====== Dataset extract

(** Once [input] is chosen the tool makes one call of [agent.schedule] and
    turns either completion of it into a returned string. *)
Lemma scheduleTask_with_input (when : Scheduling.When Date) (description : string)
      (s : Scheduling.Session Date Agent) (input : Scheduling.ScheduleInput Date) :
  String.eqb (Scheduling.type when) "no-schedule" = false ->
  Scheduling.select_input when s = (Scheduling.Returns input, s) ->
  Scheduling.scheduleTask Date_toString agent_schedule when description s =
    let (r, a) := agent_schedule (Scheduling.agent s) input "executeTask" description in
    (Scheduling.Returns
       (VStr match r with
             | Scheduling.Returns _ => scheduled_text Date_toString when input
             | Scheduling.Throws e =>
                 "Error scheduling task: " ++ Scheduling.String_of_thrown e
             end),
     Scheduling.mkSession a
       (Scheduling.agent_calls s
        ++ [Scheduling.CallSchedule input "executeTask" description])).
Proof.
  intros Hno Hin.
  unfold Scheduling.scheduleTask. rewrite Hno.
  unfold Scheduling.bind at 1. rewrite Hin.
  unfold Scheduling.bind, Scheduling.try_catch, Scheduling.schedule, Scheduling.ret.
  destruct (agent_schedule _ _ _ _) as [[[] | e] a]; reflexivity.
Qed.

Lemma select_input_schedulable (when : Scheduling.When Date)
      (s : Scheduling.Session Date Agent) :
  Scheduling.type when = "scheduled" \/ Scheduling.type when = "delayed"
  \/ Scheduling.type when = "cron" ->
  String.eqb (Scheduling.type when) "no-schedule" = false
  /\ Scheduling.select_input when s
     = (Scheduling.Returns (field_of_tag (Scheduling.type when) when), s).
Proof.
  unfold Scheduling.select_input, field_of_tag.
  intros [H | [H | H]]; rewrite H; split; reflexivity.
Qed.

(** X10.  For the tags [scheduled], [delayed] and [cron] the tool calls
    [agent.schedule] exactly once, with the field of that tag, the callback
    [executeTask] and the description as payload.  It returns a string in
    either case: the confirmation when the call returns, and
    [Error scheduling task: ] with the thrown value when it throws. *)
Theorem scheduleTask_schedules (when : Scheduling.When Date) (description : string)
        (s : Scheduling.Session Date Agent) :
  Scheduling.type when = "scheduled" \/ Scheduling.type when = "delayed"
  \/ Scheduling.type when = "cron" ->
  let input := field_of_tag (Scheduling.type when) when in
  Scheduling.agent_calls
    (snd (Scheduling.scheduleTask Date_toString agent_schedule when description s))
  = (Scheduling.agent_calls s
     ++ [Scheduling.CallSchedule input "executeTask" description])%list
  /\ fst (Scheduling.scheduleTask Date_toString agent_schedule when description s)
     = Scheduling.Returns
         (VStr match fst (agent_schedule (Scheduling.agent s) input
                                         "executeTask" description) with
               | Scheduling.Returns _ =>
                   "Task scheduled for type " ++ Json.dquote ++ Scheduling.type when
                   ++ Json.dquote ++ " : "
                   ++ Scheduling.String_of_input Date_toString input
               | Scheduling.Throws e =>
                   "Error scheduling task: " ++ Scheduling.String_of_thrown e
               end).
Proof.
  intros H input. destruct (select_input_schedulable when s H) as [Hno Hin].
  rewrite (scheduleTask_with_input when description s input Hno Hin). cbv zeta.
  destruct (agent_schedule _ _ _ _) as [r a]. split; reflexivity.
Qed.

(** X11.  For any other tag nothing is scheduled and the session is left as
    it was: [no-schedule] is answered with a sentence, and a tag outside the
    schema makes the tool throw [Error("not a valid schedule input")] to its
    caller. *)
Theorem scheduleTask_without_schedule (when : Scheduling.When Date)
        (description : string) (s : Scheduling.Session Date Agent) :
  Scheduling.type when <> "scheduled" ->
  Scheduling.type when <> "delayed" ->
  Scheduling.type when <> "cron" ->
  Scheduling.scheduleTask Date_toString agent_schedule when description s
  = (if String.eqb (Scheduling.type when) "no-schedule"
     then Scheduling.Returns (VStr "Not a valid schedule input")
     else Scheduling.Throws (Scheduling.ErrorObject "Error" "not a valid schedule input"),
     s).
Proof.
  intros H1 H2 H3. unfold Scheduling.scheduleTask.
  destruct (String.eqb (Scheduling.type when) "no-schedule"); [reflexivity |].
  unfold Scheduling.bind at 1, Scheduling.select_input.
  apply String.eqb_neq in H1, H2, H3. rewrite H1, H2, H3. reflexivity.
Qed.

============

__Task directions__. Write out every line from the records above, word for word.

__The completed task__.
(** Once [input] is chosen the tool makes one call of [agent.schedule] and
    turns either completion of it into a returned string. *)
Lemma scheduleTask_with_input (when : Scheduling.When Date) (description : string)
      (s : Scheduling.Session Date Agent) (input : Scheduling.ScheduleInput Date) :
  String.eqb (Scheduling.type when) "no-schedule" = false ->
  Scheduling.select_input when s = (Scheduling.Returns input, s) ->
  Scheduling.scheduleTask Date_toString agent_schedule when description s =
    let (r, a) := agent_schedule (Scheduling.agent s) input "executeTask" description in
    (Scheduling.Returns
       (VStr match r with
             | Scheduling.Returns _ => scheduled_text Date_toString when input
             | Scheduling.Throws e =>
                 "Error scheduling task: " ++ Scheduling.String_of_thrown e
             end),
     Scheduling.mkSession a
       (Scheduling.agent_calls s
        ++ [Scheduling.CallSchedule input "executeTask" description])).
Proof.
  intros Hno Hin.
  unfold Scheduling.scheduleTask. rewrite Hno.
  unfold Scheduling.bind at 1. rewrite Hin.
  unfold Scheduling.bind, Scheduling.try_catch, Scheduling.schedule, Scheduling.ret.
  destruct (agent_schedule _ _ _ _) as [[[] | e] a]; reflexivity.
Qed.

Lemma select_input_schedulable (when : Scheduling.When Date)
      (s : Scheduling.Session Date Agent) :
  Scheduling.type when = "scheduled" \/ Scheduling.type when = "delayed"
  \/ Scheduling.type when = "cron" ->
  String.eqb (Scheduling.type when) "no-schedule" = false
  /\ Scheduling.select_input when s
     = (Scheduling.Returns (field_of_tag (Scheduling.type when) when), s).
Proof.
  unfold Scheduling.select_input, field_of_tag.
  intros [H | [H | H]]; rewrite H; split; reflexivity.
Qed.

(** X10.  For the tags [scheduled], [delayed] and [cron] the tool calls
    [agent.schedule] exactly once, with the field of that tag, the callback
    [executeTask] and the description as payload.  It returns a string in
    either case: the confirmation when the call returns, and
    [Error scheduling task: ] with the thrown value when it throws. *)
Theorem scheduleTask_schedules (when : Scheduling.When Date) (description : string)
        (s : Scheduling.Session Date Agent) :
  Scheduling.type when = "scheduled" \/ Scheduling.type when = "delayed"
  \/ Scheduling.type when = "cron" ->
  let input := field_of_tag (Scheduling.type when) when in
  Scheduling.agent_calls
    (snd (Scheduling.scheduleTask Date_toString agent_schedule when description s))
  = (Scheduling.agent_calls s
     ++ [Scheduling.CallSchedule input "executeTask" description])%list
  /\ fst (Scheduling.scheduleTask Date_toString agent_schedule when description s)
     = Scheduling.Returns
         (VStr match fst (agent_schedule (Scheduling.agent s) input
                                         "executeTask" description) with
               | Scheduling.Returns _ =>
                   "Task scheduled for type " ++ Json.dquote ++ Scheduling.type when
                   ++ Json.dquote ++ " : "
                   ++ Scheduling.String_of_input Date_toString input
               | Scheduling.Throws e =>
                   "Error scheduling task: " ++ Scheduling.String_of_thrown e
               end).
Proof.
  intros H input. destruct (select_input_schedulable when s H) as [Hno Hin].
  rewrite (scheduleTask_with_input when description s input Hno Hin). cbv zeta.
  destruct (agent_schedule _ _ _ _) as [r a]. split; reflexivity.
Qed.

(** X11.  For any other tag nothing is scheduled and the session is left as
    it was: [no-schedule] is answered with a sentence, and a tag outside the
    schema makes the tool throw [Error("not a valid schedule input")] to its
    caller. *)
Theorem scheduleTask_without_schedule (when : Scheduling.When Date)
        (description : string) (s : Scheduling.Session Date Agent) :
  Scheduling.type when <> "scheduled" ->
  Scheduling.type when <> "delayed" ->
  Scheduling.type when <> "cron" ->
  Scheduling.scheduleTask Date_toString agent_schedule when description s
  = (if String.eqb (Scheduling.type when) "no-schedule"
     then Scheduling.Returns (VStr "Not a valid schedule input")
     else Scheduling.Throws (Scheduling.ErrorObject "Error" "not a valid schedule input"),
     s).
Proof.
  intros H1 H2 H3. unfold Scheduling.scheduleTask.
  destruct (String.eqb (Scheduling.type when) "no-schedule"); [reflexivity |].
  unfold Scheduling.bind at 1, Scheduling.select_input.
  apply String.eqb_neq in H1, H2, H3. rewrite H1, H2, H3. reflexivity.
Qed.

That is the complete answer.